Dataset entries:
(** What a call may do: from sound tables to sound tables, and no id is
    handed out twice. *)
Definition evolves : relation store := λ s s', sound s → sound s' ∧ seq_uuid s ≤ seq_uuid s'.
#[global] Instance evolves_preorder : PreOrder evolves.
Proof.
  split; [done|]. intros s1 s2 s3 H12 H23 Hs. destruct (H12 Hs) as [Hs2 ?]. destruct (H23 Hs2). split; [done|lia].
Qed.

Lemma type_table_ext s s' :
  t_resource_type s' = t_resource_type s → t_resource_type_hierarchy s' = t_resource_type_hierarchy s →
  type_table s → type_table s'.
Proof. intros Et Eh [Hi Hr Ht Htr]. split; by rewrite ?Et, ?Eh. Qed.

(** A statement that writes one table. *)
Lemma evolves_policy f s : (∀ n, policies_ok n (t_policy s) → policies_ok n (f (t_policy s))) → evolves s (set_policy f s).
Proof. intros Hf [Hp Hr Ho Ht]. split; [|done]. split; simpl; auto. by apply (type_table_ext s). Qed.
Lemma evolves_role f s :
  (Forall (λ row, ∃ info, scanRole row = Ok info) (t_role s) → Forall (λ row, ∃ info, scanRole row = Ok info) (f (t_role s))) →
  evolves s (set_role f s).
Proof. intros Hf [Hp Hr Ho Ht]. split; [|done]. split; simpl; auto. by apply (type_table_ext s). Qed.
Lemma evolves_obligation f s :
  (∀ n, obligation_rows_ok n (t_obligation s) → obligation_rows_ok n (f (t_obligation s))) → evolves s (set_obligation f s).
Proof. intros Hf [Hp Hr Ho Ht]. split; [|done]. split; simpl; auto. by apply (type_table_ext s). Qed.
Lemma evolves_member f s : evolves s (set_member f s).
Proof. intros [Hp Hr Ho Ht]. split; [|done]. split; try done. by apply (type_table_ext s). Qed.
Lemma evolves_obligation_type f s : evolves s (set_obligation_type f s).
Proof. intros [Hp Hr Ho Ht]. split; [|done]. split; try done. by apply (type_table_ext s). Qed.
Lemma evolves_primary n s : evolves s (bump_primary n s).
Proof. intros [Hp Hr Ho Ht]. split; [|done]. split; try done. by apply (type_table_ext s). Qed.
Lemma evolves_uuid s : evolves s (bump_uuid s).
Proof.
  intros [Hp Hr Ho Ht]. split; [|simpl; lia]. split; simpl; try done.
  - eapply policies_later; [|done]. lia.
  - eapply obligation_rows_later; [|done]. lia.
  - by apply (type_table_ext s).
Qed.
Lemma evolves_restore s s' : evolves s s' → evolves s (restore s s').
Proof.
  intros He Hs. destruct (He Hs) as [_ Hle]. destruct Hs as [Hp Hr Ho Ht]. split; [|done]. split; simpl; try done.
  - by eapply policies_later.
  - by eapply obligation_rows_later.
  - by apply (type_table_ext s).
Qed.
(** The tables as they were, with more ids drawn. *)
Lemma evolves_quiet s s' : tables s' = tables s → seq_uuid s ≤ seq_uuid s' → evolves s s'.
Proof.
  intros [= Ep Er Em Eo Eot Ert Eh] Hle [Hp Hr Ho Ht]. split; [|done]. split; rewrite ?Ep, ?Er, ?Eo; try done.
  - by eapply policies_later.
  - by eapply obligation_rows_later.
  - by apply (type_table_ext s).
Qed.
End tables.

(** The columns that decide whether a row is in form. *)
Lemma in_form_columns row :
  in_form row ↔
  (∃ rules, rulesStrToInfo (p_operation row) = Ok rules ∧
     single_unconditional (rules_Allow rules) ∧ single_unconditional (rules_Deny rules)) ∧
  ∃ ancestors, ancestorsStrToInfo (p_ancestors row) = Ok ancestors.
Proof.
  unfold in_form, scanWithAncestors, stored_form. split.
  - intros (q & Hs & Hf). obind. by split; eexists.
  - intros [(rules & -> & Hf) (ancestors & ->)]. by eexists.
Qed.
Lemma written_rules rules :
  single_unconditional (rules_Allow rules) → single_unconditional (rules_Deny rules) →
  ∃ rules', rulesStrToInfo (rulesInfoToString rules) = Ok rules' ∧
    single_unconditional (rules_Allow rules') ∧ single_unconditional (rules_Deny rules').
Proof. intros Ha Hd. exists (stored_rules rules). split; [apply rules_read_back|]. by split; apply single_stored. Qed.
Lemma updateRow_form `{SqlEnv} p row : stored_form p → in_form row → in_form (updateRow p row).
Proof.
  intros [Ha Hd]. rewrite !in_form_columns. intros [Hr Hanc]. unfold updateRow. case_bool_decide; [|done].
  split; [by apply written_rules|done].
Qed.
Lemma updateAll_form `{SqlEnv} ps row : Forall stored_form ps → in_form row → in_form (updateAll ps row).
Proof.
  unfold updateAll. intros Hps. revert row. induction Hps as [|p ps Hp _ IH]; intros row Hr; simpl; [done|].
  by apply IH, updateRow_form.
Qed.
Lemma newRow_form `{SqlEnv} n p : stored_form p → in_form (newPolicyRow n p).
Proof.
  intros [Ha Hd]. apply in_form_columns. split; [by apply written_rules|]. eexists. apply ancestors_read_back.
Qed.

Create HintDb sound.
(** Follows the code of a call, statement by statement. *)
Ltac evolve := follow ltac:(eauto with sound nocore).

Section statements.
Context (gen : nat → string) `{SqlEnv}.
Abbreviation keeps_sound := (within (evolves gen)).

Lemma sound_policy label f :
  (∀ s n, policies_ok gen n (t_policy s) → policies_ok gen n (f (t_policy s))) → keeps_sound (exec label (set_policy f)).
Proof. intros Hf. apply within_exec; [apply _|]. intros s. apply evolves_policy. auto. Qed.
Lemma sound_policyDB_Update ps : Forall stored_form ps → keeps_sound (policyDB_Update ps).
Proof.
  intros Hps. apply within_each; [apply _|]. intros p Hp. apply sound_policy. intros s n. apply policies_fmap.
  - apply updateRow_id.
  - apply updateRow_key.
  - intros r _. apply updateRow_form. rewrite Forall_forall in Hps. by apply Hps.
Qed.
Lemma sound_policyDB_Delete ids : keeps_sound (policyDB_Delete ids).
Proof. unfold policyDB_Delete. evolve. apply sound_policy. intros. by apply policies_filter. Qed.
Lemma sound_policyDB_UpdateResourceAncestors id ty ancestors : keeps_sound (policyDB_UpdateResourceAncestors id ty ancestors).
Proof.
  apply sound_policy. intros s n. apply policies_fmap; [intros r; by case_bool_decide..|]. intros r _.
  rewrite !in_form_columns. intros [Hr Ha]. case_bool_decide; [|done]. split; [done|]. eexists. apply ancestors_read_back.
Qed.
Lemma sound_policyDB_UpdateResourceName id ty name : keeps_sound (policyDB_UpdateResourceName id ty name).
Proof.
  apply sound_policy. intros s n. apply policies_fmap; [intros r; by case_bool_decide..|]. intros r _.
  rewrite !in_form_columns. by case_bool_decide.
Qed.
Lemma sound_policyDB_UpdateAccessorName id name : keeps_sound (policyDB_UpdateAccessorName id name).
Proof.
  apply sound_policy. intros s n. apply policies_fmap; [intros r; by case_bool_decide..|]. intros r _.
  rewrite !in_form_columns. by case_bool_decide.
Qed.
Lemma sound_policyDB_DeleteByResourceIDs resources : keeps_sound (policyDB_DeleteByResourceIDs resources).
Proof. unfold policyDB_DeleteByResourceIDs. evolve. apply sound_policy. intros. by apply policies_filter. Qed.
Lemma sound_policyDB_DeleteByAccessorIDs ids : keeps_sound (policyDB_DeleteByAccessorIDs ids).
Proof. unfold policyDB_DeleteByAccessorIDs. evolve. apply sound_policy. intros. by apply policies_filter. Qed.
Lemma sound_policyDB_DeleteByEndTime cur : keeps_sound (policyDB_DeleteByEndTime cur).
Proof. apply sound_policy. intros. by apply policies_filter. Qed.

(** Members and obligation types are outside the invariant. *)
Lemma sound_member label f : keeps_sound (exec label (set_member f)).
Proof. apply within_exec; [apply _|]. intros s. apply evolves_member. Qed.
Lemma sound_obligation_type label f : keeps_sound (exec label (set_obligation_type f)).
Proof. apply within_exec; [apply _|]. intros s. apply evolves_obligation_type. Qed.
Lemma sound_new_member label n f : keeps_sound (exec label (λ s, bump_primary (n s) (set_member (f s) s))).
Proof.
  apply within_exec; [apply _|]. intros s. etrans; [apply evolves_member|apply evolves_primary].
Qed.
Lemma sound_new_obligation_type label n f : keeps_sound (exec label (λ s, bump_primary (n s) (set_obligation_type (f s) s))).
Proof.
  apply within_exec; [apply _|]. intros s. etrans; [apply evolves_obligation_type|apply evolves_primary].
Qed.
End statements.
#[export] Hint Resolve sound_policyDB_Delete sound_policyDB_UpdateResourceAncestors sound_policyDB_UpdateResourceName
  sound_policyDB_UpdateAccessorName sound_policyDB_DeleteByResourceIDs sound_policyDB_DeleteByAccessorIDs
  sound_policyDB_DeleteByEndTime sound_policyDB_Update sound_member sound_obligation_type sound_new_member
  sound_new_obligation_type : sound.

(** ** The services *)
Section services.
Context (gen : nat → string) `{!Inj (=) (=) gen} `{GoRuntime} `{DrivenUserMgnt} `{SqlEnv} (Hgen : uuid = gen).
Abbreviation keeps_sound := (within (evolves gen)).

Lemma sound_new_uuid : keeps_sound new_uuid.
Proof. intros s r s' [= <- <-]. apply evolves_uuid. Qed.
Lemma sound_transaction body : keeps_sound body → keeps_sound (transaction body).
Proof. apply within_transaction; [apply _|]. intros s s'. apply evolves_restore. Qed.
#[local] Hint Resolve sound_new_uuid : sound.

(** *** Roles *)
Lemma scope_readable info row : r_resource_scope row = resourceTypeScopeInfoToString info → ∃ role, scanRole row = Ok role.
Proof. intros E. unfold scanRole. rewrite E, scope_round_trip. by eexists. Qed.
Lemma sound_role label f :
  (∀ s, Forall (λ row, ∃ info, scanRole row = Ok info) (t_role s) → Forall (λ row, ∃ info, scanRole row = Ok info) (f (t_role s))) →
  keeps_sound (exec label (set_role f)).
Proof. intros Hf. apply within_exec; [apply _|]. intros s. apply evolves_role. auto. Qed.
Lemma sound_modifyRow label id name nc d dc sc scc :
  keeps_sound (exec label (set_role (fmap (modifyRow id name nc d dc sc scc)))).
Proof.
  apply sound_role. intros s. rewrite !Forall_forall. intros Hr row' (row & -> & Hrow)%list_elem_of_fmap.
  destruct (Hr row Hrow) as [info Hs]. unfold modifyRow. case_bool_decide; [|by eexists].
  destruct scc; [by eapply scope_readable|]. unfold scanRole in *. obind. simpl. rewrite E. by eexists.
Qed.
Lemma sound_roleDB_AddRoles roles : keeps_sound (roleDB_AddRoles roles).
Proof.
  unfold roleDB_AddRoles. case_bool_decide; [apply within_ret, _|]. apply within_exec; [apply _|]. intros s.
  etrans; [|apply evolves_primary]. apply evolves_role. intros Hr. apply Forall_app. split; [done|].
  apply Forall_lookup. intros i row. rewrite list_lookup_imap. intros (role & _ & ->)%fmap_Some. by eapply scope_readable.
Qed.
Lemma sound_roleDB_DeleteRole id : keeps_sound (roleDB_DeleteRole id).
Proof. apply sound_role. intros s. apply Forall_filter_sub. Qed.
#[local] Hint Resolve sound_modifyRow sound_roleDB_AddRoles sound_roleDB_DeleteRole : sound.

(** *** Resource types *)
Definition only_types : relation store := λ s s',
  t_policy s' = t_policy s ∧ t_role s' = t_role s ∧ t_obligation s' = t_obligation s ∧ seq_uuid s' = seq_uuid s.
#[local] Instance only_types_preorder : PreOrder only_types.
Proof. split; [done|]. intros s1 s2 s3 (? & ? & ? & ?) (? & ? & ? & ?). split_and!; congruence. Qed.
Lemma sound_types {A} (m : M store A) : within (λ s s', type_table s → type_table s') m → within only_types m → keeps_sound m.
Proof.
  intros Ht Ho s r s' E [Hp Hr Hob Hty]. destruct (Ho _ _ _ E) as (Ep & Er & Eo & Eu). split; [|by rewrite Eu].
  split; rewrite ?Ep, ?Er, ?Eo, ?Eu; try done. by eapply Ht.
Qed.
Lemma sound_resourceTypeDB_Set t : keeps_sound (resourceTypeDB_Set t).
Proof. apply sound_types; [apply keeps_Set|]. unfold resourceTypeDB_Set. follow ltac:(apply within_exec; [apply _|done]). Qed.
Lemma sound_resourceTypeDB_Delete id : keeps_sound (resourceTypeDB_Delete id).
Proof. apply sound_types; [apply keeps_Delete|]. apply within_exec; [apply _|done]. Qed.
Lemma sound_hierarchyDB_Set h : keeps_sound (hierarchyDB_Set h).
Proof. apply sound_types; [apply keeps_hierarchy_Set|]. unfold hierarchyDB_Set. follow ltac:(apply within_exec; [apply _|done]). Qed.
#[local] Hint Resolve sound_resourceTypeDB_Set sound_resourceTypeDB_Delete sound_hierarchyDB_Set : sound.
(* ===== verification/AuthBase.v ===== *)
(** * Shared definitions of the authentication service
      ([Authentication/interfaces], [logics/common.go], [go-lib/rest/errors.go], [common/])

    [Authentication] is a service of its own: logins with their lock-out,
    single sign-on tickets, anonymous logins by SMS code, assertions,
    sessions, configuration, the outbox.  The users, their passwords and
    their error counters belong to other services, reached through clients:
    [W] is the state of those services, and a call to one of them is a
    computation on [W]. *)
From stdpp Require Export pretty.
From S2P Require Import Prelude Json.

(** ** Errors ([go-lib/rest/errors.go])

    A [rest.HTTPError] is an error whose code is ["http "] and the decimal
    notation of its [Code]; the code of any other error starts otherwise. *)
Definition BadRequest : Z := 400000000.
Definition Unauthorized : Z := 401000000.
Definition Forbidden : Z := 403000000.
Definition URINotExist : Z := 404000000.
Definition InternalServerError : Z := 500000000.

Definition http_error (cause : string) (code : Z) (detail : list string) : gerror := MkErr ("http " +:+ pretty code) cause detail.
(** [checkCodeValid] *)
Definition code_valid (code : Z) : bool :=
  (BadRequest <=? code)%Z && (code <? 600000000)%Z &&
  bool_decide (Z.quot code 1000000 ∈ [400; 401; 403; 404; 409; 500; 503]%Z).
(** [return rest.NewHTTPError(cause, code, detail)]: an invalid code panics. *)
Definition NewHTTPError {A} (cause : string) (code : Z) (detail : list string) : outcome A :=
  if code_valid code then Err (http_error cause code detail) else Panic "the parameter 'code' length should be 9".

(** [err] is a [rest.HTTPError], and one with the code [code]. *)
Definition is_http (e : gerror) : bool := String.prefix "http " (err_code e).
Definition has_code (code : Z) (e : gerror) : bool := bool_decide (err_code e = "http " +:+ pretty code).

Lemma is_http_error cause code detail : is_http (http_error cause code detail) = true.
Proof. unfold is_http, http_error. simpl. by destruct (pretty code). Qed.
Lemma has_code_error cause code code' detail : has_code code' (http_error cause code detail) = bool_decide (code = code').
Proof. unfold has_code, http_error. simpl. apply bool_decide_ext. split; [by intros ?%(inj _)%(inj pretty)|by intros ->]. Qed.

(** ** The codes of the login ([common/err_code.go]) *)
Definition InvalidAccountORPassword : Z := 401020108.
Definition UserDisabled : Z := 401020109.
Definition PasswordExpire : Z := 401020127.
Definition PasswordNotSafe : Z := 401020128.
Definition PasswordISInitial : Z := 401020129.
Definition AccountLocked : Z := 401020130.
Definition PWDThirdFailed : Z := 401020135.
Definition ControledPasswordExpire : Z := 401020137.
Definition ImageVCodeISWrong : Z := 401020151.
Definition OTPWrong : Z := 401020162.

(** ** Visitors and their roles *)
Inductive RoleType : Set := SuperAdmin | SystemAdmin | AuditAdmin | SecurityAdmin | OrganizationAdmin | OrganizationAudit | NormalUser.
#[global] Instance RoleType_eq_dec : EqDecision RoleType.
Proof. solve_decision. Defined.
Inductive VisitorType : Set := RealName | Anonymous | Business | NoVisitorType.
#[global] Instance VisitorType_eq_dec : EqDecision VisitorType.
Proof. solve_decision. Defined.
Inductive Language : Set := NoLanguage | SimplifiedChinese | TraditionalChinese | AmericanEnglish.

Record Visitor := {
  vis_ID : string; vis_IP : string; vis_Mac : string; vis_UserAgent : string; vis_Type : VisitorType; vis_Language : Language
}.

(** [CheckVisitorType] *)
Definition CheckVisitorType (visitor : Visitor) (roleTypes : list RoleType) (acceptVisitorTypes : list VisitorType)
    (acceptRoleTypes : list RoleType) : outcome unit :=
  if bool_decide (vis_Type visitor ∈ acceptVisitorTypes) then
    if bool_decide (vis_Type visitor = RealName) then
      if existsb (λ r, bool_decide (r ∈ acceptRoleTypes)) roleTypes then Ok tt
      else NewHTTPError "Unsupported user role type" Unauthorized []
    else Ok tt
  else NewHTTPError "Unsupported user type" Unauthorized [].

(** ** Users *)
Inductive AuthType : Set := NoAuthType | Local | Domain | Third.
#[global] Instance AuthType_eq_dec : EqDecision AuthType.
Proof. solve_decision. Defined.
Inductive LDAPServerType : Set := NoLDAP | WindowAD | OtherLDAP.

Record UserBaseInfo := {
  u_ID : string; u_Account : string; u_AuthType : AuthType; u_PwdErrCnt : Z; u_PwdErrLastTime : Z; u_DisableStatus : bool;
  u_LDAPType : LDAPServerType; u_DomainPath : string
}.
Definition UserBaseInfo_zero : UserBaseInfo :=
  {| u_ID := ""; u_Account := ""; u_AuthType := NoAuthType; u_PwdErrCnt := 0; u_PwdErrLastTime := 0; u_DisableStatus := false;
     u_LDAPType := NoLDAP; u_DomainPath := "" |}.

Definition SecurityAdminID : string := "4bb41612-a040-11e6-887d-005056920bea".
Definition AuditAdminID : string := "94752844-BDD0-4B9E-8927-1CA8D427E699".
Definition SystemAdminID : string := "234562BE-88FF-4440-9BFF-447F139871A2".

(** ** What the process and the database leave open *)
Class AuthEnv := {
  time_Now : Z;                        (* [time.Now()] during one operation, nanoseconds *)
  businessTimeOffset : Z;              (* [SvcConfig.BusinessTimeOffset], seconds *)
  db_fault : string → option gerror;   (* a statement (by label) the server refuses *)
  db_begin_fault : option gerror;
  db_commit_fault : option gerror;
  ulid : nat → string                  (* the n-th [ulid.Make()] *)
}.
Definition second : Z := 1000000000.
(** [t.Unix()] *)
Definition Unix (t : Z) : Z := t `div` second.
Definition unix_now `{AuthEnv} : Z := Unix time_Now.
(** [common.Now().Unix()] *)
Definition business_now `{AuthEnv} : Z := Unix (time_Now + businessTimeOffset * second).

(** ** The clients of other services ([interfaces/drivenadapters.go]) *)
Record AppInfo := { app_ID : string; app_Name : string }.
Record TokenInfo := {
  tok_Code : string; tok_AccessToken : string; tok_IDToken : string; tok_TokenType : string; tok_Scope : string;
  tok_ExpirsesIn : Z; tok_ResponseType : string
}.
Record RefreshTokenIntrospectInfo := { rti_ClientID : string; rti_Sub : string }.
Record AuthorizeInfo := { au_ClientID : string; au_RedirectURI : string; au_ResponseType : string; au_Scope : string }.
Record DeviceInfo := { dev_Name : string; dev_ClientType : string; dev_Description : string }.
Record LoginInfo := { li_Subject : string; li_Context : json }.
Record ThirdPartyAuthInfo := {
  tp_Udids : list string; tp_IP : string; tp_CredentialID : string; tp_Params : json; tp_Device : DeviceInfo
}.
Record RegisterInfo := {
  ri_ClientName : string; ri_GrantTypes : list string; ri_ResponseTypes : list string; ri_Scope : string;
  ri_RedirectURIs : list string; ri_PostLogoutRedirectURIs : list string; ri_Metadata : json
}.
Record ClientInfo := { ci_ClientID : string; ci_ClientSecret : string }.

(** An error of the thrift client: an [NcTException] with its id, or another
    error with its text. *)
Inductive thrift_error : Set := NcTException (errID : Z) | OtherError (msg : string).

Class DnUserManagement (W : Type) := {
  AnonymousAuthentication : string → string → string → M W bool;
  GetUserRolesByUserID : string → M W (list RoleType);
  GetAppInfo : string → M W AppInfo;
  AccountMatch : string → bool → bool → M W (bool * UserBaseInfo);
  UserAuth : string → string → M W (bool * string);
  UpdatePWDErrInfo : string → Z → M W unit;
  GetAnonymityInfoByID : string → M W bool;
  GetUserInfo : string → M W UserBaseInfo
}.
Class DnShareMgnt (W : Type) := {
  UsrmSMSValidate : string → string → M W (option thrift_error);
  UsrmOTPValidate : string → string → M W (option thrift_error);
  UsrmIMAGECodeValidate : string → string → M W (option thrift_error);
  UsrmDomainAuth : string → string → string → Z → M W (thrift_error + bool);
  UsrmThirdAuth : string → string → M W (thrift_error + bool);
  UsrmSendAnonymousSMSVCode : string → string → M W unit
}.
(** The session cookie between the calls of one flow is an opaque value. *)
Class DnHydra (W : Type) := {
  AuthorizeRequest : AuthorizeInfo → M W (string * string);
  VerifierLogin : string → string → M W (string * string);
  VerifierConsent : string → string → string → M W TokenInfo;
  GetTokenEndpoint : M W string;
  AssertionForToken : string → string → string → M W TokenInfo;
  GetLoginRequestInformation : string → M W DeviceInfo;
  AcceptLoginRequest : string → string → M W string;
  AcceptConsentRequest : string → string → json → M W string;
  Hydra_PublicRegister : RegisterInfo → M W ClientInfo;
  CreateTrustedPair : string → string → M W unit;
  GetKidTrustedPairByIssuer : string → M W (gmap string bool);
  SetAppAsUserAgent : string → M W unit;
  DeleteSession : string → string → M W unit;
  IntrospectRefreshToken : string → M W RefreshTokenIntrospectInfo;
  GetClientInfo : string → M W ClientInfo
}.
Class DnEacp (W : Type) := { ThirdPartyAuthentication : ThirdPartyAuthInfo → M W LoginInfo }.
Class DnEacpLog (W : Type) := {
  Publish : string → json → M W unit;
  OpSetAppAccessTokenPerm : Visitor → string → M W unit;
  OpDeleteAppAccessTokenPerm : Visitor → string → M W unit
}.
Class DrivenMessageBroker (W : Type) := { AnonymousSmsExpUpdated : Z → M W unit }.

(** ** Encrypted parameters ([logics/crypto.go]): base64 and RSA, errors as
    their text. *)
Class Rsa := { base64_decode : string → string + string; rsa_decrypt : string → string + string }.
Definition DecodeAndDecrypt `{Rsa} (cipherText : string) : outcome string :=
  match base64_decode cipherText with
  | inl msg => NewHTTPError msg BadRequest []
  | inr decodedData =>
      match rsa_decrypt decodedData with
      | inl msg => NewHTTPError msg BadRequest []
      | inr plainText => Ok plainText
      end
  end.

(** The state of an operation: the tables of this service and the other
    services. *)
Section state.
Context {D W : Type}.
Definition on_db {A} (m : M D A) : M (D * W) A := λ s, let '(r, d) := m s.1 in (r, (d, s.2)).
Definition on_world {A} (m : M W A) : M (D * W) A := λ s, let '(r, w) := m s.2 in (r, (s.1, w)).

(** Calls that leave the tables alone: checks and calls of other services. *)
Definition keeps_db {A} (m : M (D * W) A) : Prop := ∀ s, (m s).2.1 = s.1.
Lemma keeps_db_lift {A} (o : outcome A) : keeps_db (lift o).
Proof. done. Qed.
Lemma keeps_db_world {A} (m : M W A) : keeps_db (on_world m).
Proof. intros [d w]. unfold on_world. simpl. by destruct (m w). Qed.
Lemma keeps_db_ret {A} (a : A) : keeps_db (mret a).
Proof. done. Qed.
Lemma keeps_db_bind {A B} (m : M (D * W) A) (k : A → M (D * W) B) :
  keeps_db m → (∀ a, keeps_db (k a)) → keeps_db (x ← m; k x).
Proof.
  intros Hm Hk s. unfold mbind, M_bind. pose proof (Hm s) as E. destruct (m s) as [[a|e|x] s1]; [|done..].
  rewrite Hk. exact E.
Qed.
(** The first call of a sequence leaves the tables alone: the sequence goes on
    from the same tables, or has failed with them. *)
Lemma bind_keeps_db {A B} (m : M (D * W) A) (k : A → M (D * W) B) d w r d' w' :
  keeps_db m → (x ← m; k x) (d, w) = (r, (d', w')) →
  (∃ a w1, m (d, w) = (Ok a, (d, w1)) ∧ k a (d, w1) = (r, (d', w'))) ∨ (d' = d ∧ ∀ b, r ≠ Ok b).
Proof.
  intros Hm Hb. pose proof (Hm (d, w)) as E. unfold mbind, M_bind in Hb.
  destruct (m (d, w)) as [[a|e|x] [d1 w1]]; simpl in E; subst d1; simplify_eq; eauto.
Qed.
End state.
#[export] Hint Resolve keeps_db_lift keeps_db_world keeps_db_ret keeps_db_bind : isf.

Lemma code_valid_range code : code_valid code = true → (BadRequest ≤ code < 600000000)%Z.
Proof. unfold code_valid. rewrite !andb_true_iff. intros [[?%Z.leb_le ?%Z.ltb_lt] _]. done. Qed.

REQUIRED WORK >> Each line from the start of the records through the line holding "(** A statement that writes one table. *)" must be returned exactly; nothing else belongs in the answer.

ANSWER SECTION >>
(** What a call may do: from sound tables to sound tables, and no id is
    handed out twice. *)
Definition evolves : relation store := λ s s', sound s → sound s' ∧ seq_uuid s ≤ seq_uuid s'.
#[global] Instance evolves_preorder : PreOrder evolves.
Proof.
  split; [done|]. intros s1 s2 s3 H12 H23 Hs. destruct (H12 Hs) as [Hs2 ?]. destruct (H23 Hs2). split; [done|lia].
Qed.

Lemma type_table_ext s s' :
  t_resource_type s' = t_resource_type s → t_resource_type_hierarchy s' = t_resource_type_hierarchy s →
  type_table s → type_table s'.
Proof. intros Et Eh [Hi Hr Ht Htr]. split; by rewrite ?Et, ?Eh. Qed.

(** A statement that writes one table. *)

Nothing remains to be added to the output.